Fractures and luxations of the cervical vertebrae occur less frequently than in other portions of the spine, and although clinical signs can be life threatening (respiratory paralysis) many patients have injuries that can be successfully managed. Clinical signs are variable but may include pain only, tetraparesis, tetraplegia and upper or lower motor neuron symptoms in the thoracic limbs depending on the location of the fracture. Physical examination of patients with suspected cervical fractures/luxations should be done cautiously and cervical manipulation should not be performed until the extent of the injury is known. Care with diagnostic testing is also important. Suspicion of a cervical fracture/luxation is one indication in which survey radiographs taken prior to anesthesia may be indicated, however, the limitations of survey spinal radiographs taken in awake patients still apply. The misdiagnosis of C1 and C2 fractures and luxation is common from over interpretation of poorly positioned cervical survey radiographs. If a patient is anesthetized for survey radiographs care must be taken to keep the cervical vertebral column in a neutral position and to avoid flexion and extension during manipulation. Myelography is seldom necessary in patients with cervical fractures, although CT may be useful for surgical planning if surgical correction is to be performed. If a patient's neurologic symptoms are stable and pain can be controlled, many patients with cervical fractures can be managed with conservative treatment consisting of strict crate confinement and cervical splinting or casting. Various surgical techniques can also be performed but are generally reserved for patients with markedly displaced fractures/luxations, deteriorating neurologic status or uncontrollable pain.

Atlantoaxial subluxation

Atlantoaxial subluxation occurs predominantly in young, toy breed dogs and occurs due to agenesis, hypoplasia or malformation of the dens and lack of ligamentous support from the transverse ligament of the atlas and the dorsal atlantoaxial ligament. Clinical signs may be acute, slowly progressive or intermittent and are often associated with mild trauma. Signs range from cervical hyperesthesia to tetraplegia with respiratory compromise. Diagnosis of atlantoaxial subluxation is usually possible with lateral survey radiographs. Extreme care should be taken not to flex the cervical vertebral column when obtaining radiographs. Abnormalities of the dens are best seen on ventrodorsal or oblique lateral views. For patients with only mild pain cervical splinting and strict crate confinement may resolve the symptoms present, but pet owners must be warned that relapses are common. More definitive treatment often requires surgical stabilization of the atlas and axis, and can be achieved with vertebral body cross pinning, lag screw fixation and various wiring techniques. Prognosis for patients with atlantoaxial subluxation is variable and depends a great deal on the pre-surgical neurologic status.

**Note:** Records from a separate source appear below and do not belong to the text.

Lemma putpath_perm g p l :
  NoDup l -> NoDup p -> (forall i, In i p -> In i l) ->
  forall i0 r, p = i0 :: r -> Permutation (map (putpath g p (g i0)) l) (map g l).
Proof.
  intros Hl. revert g. induction p as [|a [|b p] IH]; intros g Hp Hin i0 r E; [discriminate| |];
    injection E as <- <-.
  - cbn [putpath]. erewrite map_ext; [reflexivity|]. intros x. unfold upd.
    destruct (Z.eqb_spec x a); congruence.
  - inversion_clear Hp as [|? ? Hab Hp'].
    set (g1 := fun x => g (transp a b x)).
    assert (E1 : forall x, putpath (upd g a (g b)) (b :: p) (g a) x = putpath g1 (b :: p) (g1 b) x).
    { assert (Hb : g1 b = g a).
      { unfold g1, transp. destruct (Z.eqb_spec b a); [congruence|]. now rewrite Z.eqb_refl. }
      rewrite Hb. intros x.
      assert (Hg1 : forall y, y <> b -> upd g a (g b) y = g1 y).
      { intros y Hy. unfold upd, g1, transp. destruct (Z.eqb_spec y a); [reflexivity|].
        now replace (y =? b) with false by lia. }
      destruct p as [|c p].
      - simpl. unfold upd at 1 3. destruct (Z.eqb_spec x b); [reflexivity|]. now apply Hg1.
      - assert (c <> b) by (inversion_clear Hp' as [|? ? Hn _]; intros ->; apply Hn; now left).
        rewrite !putpath_cons2. apply putpath_ext. intros y. destruct (Z.eqb_spec y b) as [->|].
        + rewrite !upd_eq. now apply Hg1.
        + rewrite !(upd_ne _ b) by assumption. now apply Hg1. }
    rewrite putpath_cons2, (map_ext _ _ E1), (IH g1 Hp') with (i0 := b) (r := p); [|intros; apply Hin; now right|reflexivity].
    unfold g1. rewrite <- map_map. apply Permutation_map, transp_perm; auto; apply Hin; simpl; auto.
Qed.

(** ** Trees

    The children of a tree of order [k + 2] rooted at [r] are a tree of order
    [k] at [r - 1] and one of order [k + 1] at [r - 1 - leo k]. *)

Definition rchild (r : Z) : Z := r - 1.
Definition lchild (k : nat) (r : Z) : Z := r - 1 - leo k.

Fixpoint heap (k : nat) (g : Z -> A) (r : Z) : Prop :=
  match k with
  | S (S k2 as k1) =>
      le (g (lchild k2 r)) (g r) /\ le (g (rchild r)) (g r) /\
      heap k1 g (lchild k2 r) /\ heap k2 g (rchild r)
  | _ => True
  end.

(** A tree whose root may be too small. *)
Definition preheap (k : nat) (g : Z -> A) (r : Z) : Prop :=
  match k with
  | S (S k2 as k1) => heap k1 g (lchild k2 r) /\ heap k2 g (rchild r)
  | _ => True
  end.

(** The children's roots are at most [v]. *)
Definition kids_le (k : nat) (g : Z -> A) (r : Z) (v : A) : Prop :=
  match k with
  | S (S k2) => le (g (lchild k2 r)) v /\ le (g (rchild r)) v
  | _ => True
  end.

Lemma heap_SS k g r :
  heap (S (S k)) g r =
  (le (g (lchild k r)) (g r) /\ le (g (rchild r)) (g r) /\ heap (S k) g (lchild k r) /\ heap k g (rchild r)).
Proof. reflexivity. Qed.

Lemma heap_pre k g r : heap k g r -> preheap k g r.
Proof. destruct k as [|[|k]]; simpl; tauto. Qed.
Lemma heap_kids k g r : heap k g r -> kids_le k g r (g r).
Proof. destruct k as [|[|k]]; simpl; tauto. Qed.
Lemma heap_intro k g r : preheap k g r -> kids_le k g r (g r) -> heap k g r.
Proof. destruct k as [|[|k]]; simpl; tauto. Qed.
Lemma kids_trans k g r v w : kids_le k g r v -> le v w -> kids_le k g r w.
Proof. destruct k as [|[|k]]; simpl; intros; [tauto|tauto|]. split; eapply le_trans; intuition eauto. Qed.

Lemma heap_ext k g g' r :
  (forall i, r - leo k < i <= r -> g' i = g i) -> heap k g r -> heap k g' r.
Proof.
  revert r. induction k as [k IH] using lt_wf_ind. destruct k as [|[|k]]; intros r Hg; [simpl; tauto|simpl; tauto|].
  rewrite leo_SS in Hg. pose proof (leo_pos k). pose proof (leo_pos (S k)).
  rewrite !heap_SS. unfold lchild, rchild. intros (H1 & H2 & H3 & H4).
  rewrite !Hg by lia. repeat split; auto; (apply IH; [lia| |assumption]); intros; apply Hg; lia.
Qed.

Lemma preheap_ext k g g' r :
  (forall i, r - leo k < i < r -> g' i = g i) -> preheap k g r -> preheap k g' r.
Proof.
  destruct k as [|[|k]]; intros Hg; [simpl; tauto|simpl; tauto|].
  rewrite leo_SS in Hg. pose proof (leo_pos k). pose proof (leo_pos (S k)). cbn [preheap].
  unfold lchild, rchild. intros [H1 H2].
  split; (eapply heap_ext; [|eassumption]); intros; apply Hg; lia.
Qed.

Lemma kids_ext k g g' r v :
  (forall i, r - leo k < i < r -> g' i = g i) -> kids_le k g r v -> kids_le k g' r v.
Proof.
  destruct k as [|[|k]]; intros Hg; [simpl; tauto|simpl; tauto|].
  rewrite leo_SS in Hg. pose proof (leo_pos k). pose proof (leo_pos (S k)). cbn [kids_le].
  unfold lchild, rchild. now rewrite !Hg by lia.
Qed.

(** The root of a heap is its maximum. *)
Lemma heap_max k g r i : heap k g r -> r - leo k < i <= r -> le (g i) (g r).
Proof.
  revert r. induction k as [k IH] using lt_wf_ind. intros r Hh Hi.
  destruct (Z.eq_dec i r) as [->|Hne]; [apply le_refl|].
  destruct k as [|[|k]]; [unfold leo in Hi; simpl in Hi; lia|unfold leo in Hi; simpl in Hi; lia|].
  rewrite leo_SS in Hi. destruct Hh as (H1 & H2 & H3 & H4). unfold lchild, rchild in *.
  destruct (Z.le_gt_cases i (r - 1 - leo k)).
  - eapply le_trans; [apply (IH (S k)); eauto; lia|assumption].
  - eapply le_trans; [apply (IH k); eauto; lia|assumption].
Qed.

(** ** Sifting *)

(** The path of sift after the root, for the element [x]. *)
Fixpoint spath (k : nat) (g : Z -> A) (x : A) (r : Z) : list Z :=
  match k with
  | S (S k2 as k1) =>
      let rt := rchild r in
      let lf := lchild k2 r in
      if (0 <=? cmp x (g lf)) && (0 <=? cmp x (g rt)) then []
      else if 0 <=? cmp (g lf) (g rt) then lf :: spath k1 g x lf
      else rt :: spath k2 g x rt
  | _ => []
  end.

Lemma spath_SS k g x r :
  spath (S (S k)) g x r =
  (if (0 <=? cmp x (g (lchild k r))) && (0 <=? cmp x (g (rchild r))) then []
   else if 0 <=? cmp (g (lchild k r)) (g (rchild r)) then lchild k r :: spath (S k) g x (lchild k r)
   else rchild r :: spath k g x (rchild r)).
Proof. reflexivity. Qed.

Lemma spath_ext k g g' x r :
  (forall i, r - leo k < i < r -> g' i = g i) -> spath k g' x r = spath k g x r.
Proof.
  revert r. induction k as [k IH] using lt_wf_ind. destruct k as [|[|k]]; intros r Hg; [reflexivity|reflexivity|].
  rewrite leo_SS in Hg. pose proof (leo_pos k). pose proof (leo_pos (S k)). rewrite ?spath_SS.
  unfold lchild, rchild. rewrite !(Hg (r - 1 - leo k)), !(Hg (r - 1)) by lia.
  rewrite !IH; [reflexivity|lia|intros; apply Hg; lia|lia|intros; apply Hg; lia].
Qed.

(** The path goes down the tree. *)
Lemma spath_range k g x r i : In i (spath k g x r) -> r - leo k < i < r.
Proof.
  revert r. induction k as [k IH] using lt_wf_ind. destruct k as [|[|k]]; intros r; [simpl; tauto|simpl; tauto|].
  rewrite leo_SS. pose proof (leo_pos k). pose proof (leo_pos (S k)). rewrite ?spath_SS.
  unfold lchild, rchild. destruct (_ && _); [simpl; tauto|].
  destruct (0 <=? _); intros [<-|Hi]; try lia; apply IH in Hi; lia.
Qed.

Lemma spath_NoDup k g x r : NoDup (r :: spath k g x r).
Proof.
  revert r. induction k as [k IH] using lt_wf_ind. intros r.
  constructor; [intros Hi; apply spath_range in Hi; lia|].
  destruct k as [|[|k]]; [constructor|constructor|]. rewrite ?spath_SS.
  destruct (_ && _); [constructor|]. destruct (0 <=? _); apply IH; lia.
Qed.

Neoplasia involving the cervical spinal cord or vertebral column is less common in small breeds but should remain on the list of differential diagnoses. Additional information on cervical neoplasia is covered in the discussion of large breed cervical disorders.

Fibrocartilagenous embolus (FCE)

FCE is less common in small breeds than larger breed dogs but in Miniature Schnauzers, Miniature Pinchers and Shelties ischemic myelopathy from fibrocartilagenous embolus (FCE) is more common. Additional information on FCE is found in the discussion of large breed cervical disorders.